Together, the team found that selenium (a mineral that humans require in their diets to boost immunity and aid metabolism) in the form of nanoparticles can stop the growth of bacteria such as ‘Golden Staph’ (Staphylococcus aureus). Their findings are published in the Journal of Colloid and Interface Science.

They think the nanoparticles do this by disrupting the membrane around the bacteria.

“One of the things that bacteria need to stay functioning is their cell membrane,” she explains.

“If it starts to get holes in it or to leak, then the bacteria don’t function well and if it gets bad enough then they will die.

“One of the ways that these nanoparticles can attack bacteria is by disrupting that membrane so they make the bacteria leaky, and then things can pass in and out of the bacteria in a way they normally wouldn’t.”

The team has done tests where they’ve incorporated the nanoparticles as a coating on the surface of a medical implant, or as part of a tissue-engineering scaffold. The antimicrobial components are then gradually released into their surrounding environment, and prevent infections forming.

Presently, silver nanoparticles are often used to prevent infections, via silver-impregnated wound dressings and products. But a disadvantage of silver is its toxicity, which means its use needs to be limited. In contrast, selenium is far safer for the human body.

Associate Professor O’Connor says the selenium nanoparticles have potential for a variety of medical uses, and could help fill the gap as the efficacy of antibiotics declines.

“One of the major areas that we’re interested in is that of chronic wounds. That’s a particular concern for patients with diabetes, and increases also with the prevalence of drug-resistant bacteria,” she says.
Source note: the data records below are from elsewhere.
(** C5. Containment: every candidate of a successful call lies in the parent
    block: its network and broadcast addresses are between the parent's first
    and last address, and so is the whole block its text names. *)
Theorem candidates_within_parent self new_prefix count l :
  find_next_subnets self new_prefix count = Returns l ->
  Forall (fun s =>
            block_first (vpc_cidr self) <= network_address s /\
            network_address s <= broadcast_address s /\
            broadcast_address s <= block_last (vpc_cidr self) /\
            block_within (cidr_block s) (vpc_cidr self) = true) l.
Proof.
  intros H.
  apply find_next_subnets_fuel_Returns in H as (vpc_net & start & Hvpc & _ & H).
  apply parent_range in Hvpc as (_ & _ & Hfirst & Hlast).
  apply (while_loop_invariant self vpc_net new_prefix count
           (fun avail _ =>
              Forall (fun s =>
                block_first (vpc_cidr self) <= network_address s /\
                network_address s <= broadcast_address s /\
                broadcast_address s <= block_last (vpc_cidr self) /\
                block_within (cidr_block s) (vpc_cidr self) = true) avail)) in H.
  - destruct H as (_ & H & _). exact H.
  - intros avail cur avail' cur' HP _ Hbody.
    apply loop_body_candidate in Hbody
      as (s & -> & Hp & _ & _ & _ & Hcidr & Hbc & _ & _ & _ & _ & Hlo & Hhi & _).
    apply Forall_app. split; [exact HP |]. constructor; [| constructor].
    pose proof (block_size_pos new_prefix ltac:(lia)).
    assert (Hfst : block_first (cidr_block s) = network_address s)
      by (rewrite Hcidr; reflexivity).
    assert (Hlst : block_last (cidr_block s) = broadcast_address s)
      by (rewrite Hcidr, Hbc; reflexivity).
    unfold block_within. rewrite Hfst, Hlst.
    repeat split; lia.
  - constructor.
Qed.

(** C7. Ordering: the candidates of a successful call are strictly increasing
    by base address. *)
Theorem candidates_strictly_increasing self new_prefix count l :
  find_next_subnets self new_prefix count = Returns l ->
  forall i j si sj, (i < j)%nat ->
    nth_error l i = Some si -> nth_error l j = Some sj ->
    network_address si < network_address sj.
Proof.
  intros H.
  apply find_next_subnets_fuel_Returns in H as (vpc_net & start & _ & _ & H).
  apply (while_loop_invariant self vpc_net new_prefix count
           (fun avail cur =>
              StronglySorted (fun a b => network_address a < network_address b) avail
              /\ Forall (fun s => network_address s
                                  < block_size new_prefix * (cur / block_size new_prefix))
                        avail)) in H.
  - destruct H as (_ & (Hsorted & _) & _).
    apply StronglySorted_nth_error. exact Hsorted.
  - intros avail cur avail' cur' [Hsorted Hbelow] _ Hbody.
    apply loop_body_candidate in Hbody
      as (s & -> & Hp & _ & Hbase & _ & _ & _ & _ & _ & _ & _ & _ & _ & ->).
    pose proof (block_size_pos new_prefix ltac:(lia)) as Hsize.
    assert (Hnext : block_size new_prefix
                    * ((network_address s + block_size new_prefix) / block_size new_prefix)
                    = network_address s + block_size new_prefix).
    { rewrite Hbase.
      replace (block_size new_prefix * (cur / block_size new_prefix) + block_size new_prefix)
        with ((cur / block_size new_prefix + 1) * block_size new_prefix) by lia.
      rewrite Z.div_mul by lia. lia. }
    rewrite Hnext. split.
    + apply StronglySorted_snoc; [exact Hsorted |].
      rewrite Hbase. exact Hbelow.
    + apply Forall_app. split.
      * eapply Forall_impl; [| exact Hbelow]. cbv beta. intros a Ha. lia.
      * constructor; [lia | constructor].
  - split; constructor.
Qed.

Lemma scan_pointer_app start avail rest i :
  (i <= List.length avail)%nat ->
  scan_pointer start (avail ++ rest) i = scan_pointer start avail i.
Proof.
  intros Hi. destruct i as [| k]; [reflexivity |]. cbn [scan_pointer].
  rewrite nth_error_app1 by lia. reflexivity.
Qed.

(** C8. Alignment: every candidate of a successful call is the scan pointer
    of its pass masked with the netmask of [new_prefix], which is the multiple
    of the block size [2^(32 - new_prefix)] at or just below the pointer. *)
Theorem candidates_aligned self new_prefix count l :
  find_next_subnets self new_prefix count = Returns l ->
  exists vpc_net start,
    ipaddress.ip_network (vpc_cidr self) true = Returns vpc_net /\
    start_ip self vpc_net = Returns start /\
    forall i s, nth_error l i = Some s ->
      cidr_block s = mk_cidr (network_address s) new_prefix /\
      network_address s mod block_size new_prefix = 0 /\
      network_address s
        = Z.land (scan_pointer start l i) (ipaddress.ip_int_from_prefix new_prefix) /\
      network_address s <= scan_pointer start l i
        < network_address s + block_size new_prefix.
Proof.
  intros H.
  apply find_next_subnets_fuel_Returns in H as (vpc_net & start & Hvpc & Hstart & H).
  exists vpc_net, start. split; [exact Hvpc |]. split; [exact Hstart |].
  apply (while_loop_invariant self vpc_net new_prefix count
           (fun avail cur =>
              cur = scan_pointer start avail (List.length avail) /\
              forall i s, nth_error avail i = Some s ->
                cidr_block s = mk_cidr (network_address s) new_prefix /\
                network_address s mod block_size new_prefix = 0 /\
                network_address s
                  = Z.land (scan_pointer start avail i)
                           (ipaddress.ip_int_from_prefix new_prefix) /\
                network_address s <= scan_pointer start avail i
                  < network_address s + block_size new_prefix)) in H.
  - destruct H as (_ & (_ & H) & _). exact H.
  - intros avail cur avail' cur' [Hcur Hall] _ Hbody.
    apply loop_body_candidate in Hbody
      as (s & -> & Hp & _ & Hbase & Hland & Hcidr & Hbc & _ & _ & _ & _ & _ & _ & ->).
    pose proof (block_size_pos new_prefix ltac:(lia)) as Hsize.
    split.
    + rewrite length_app. cbn [List.length]. rewrite Nat.add_1_r.
      cbn [scan_pointer]. rewrite nth_error_app2 by lia.
      rewrite Nat.sub_diag. cbn [nth_error]. lia.
    + intros i t Hi.
      assert (Hlt : (i < List.length (avail ++ [s]))%nat)
        by (apply nth_error_Some; congruence).
      rewrite length_app in Hlt. cbn [List.length] in Hlt.
      rewrite scan_pointer_app by lia.
      destruct (Nat.eq_dec i (List.length avail)) as [-> | Hne].
      * rewrite nth_error_app2, Nat.sub_diag in Hi by lia.
        injection Hi as <-. rewrite <- Hcur.
        pose proof (floor_bounds (block_size new_prefix) cur Hsize).
        repeat split; try assumption; try lia.
        rewrite Hbase. apply floor_aligned.
      * rewrite nth_error_app1 in Hi by lia. apply Hall. exact Hi.
  - split; [reflexivity |]. intros [| i] s Hi; discriminate.
Qed.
“It has potential for other applications as well. We’re interested in potential applications in the food industry, so we’re also developing materials to help limit food spoilage and the risk of food-borne infections.”

So far, the selenium-based nanoparticles have been tested against nine different types of bacteria, and have been effective against all of them.

The team plans to file a patent within the next few months, but right now they’re wrapping up some final experiments to further understand how the nanoparticles operate.

Overall, the future looks bright for the role their discovery could play in the fight against superbugs; in fact, it might end up correcting the course that’s been unfolding since Fleming first found a way to fight bacteria.

“The benefit of the nanoparticles that we’ve developed is they attack bacteria in multiple ways,” says Associate Professor O’Connor. “It’s going to be difficult for the bacteria to develop resistance to all those different forms of attack.”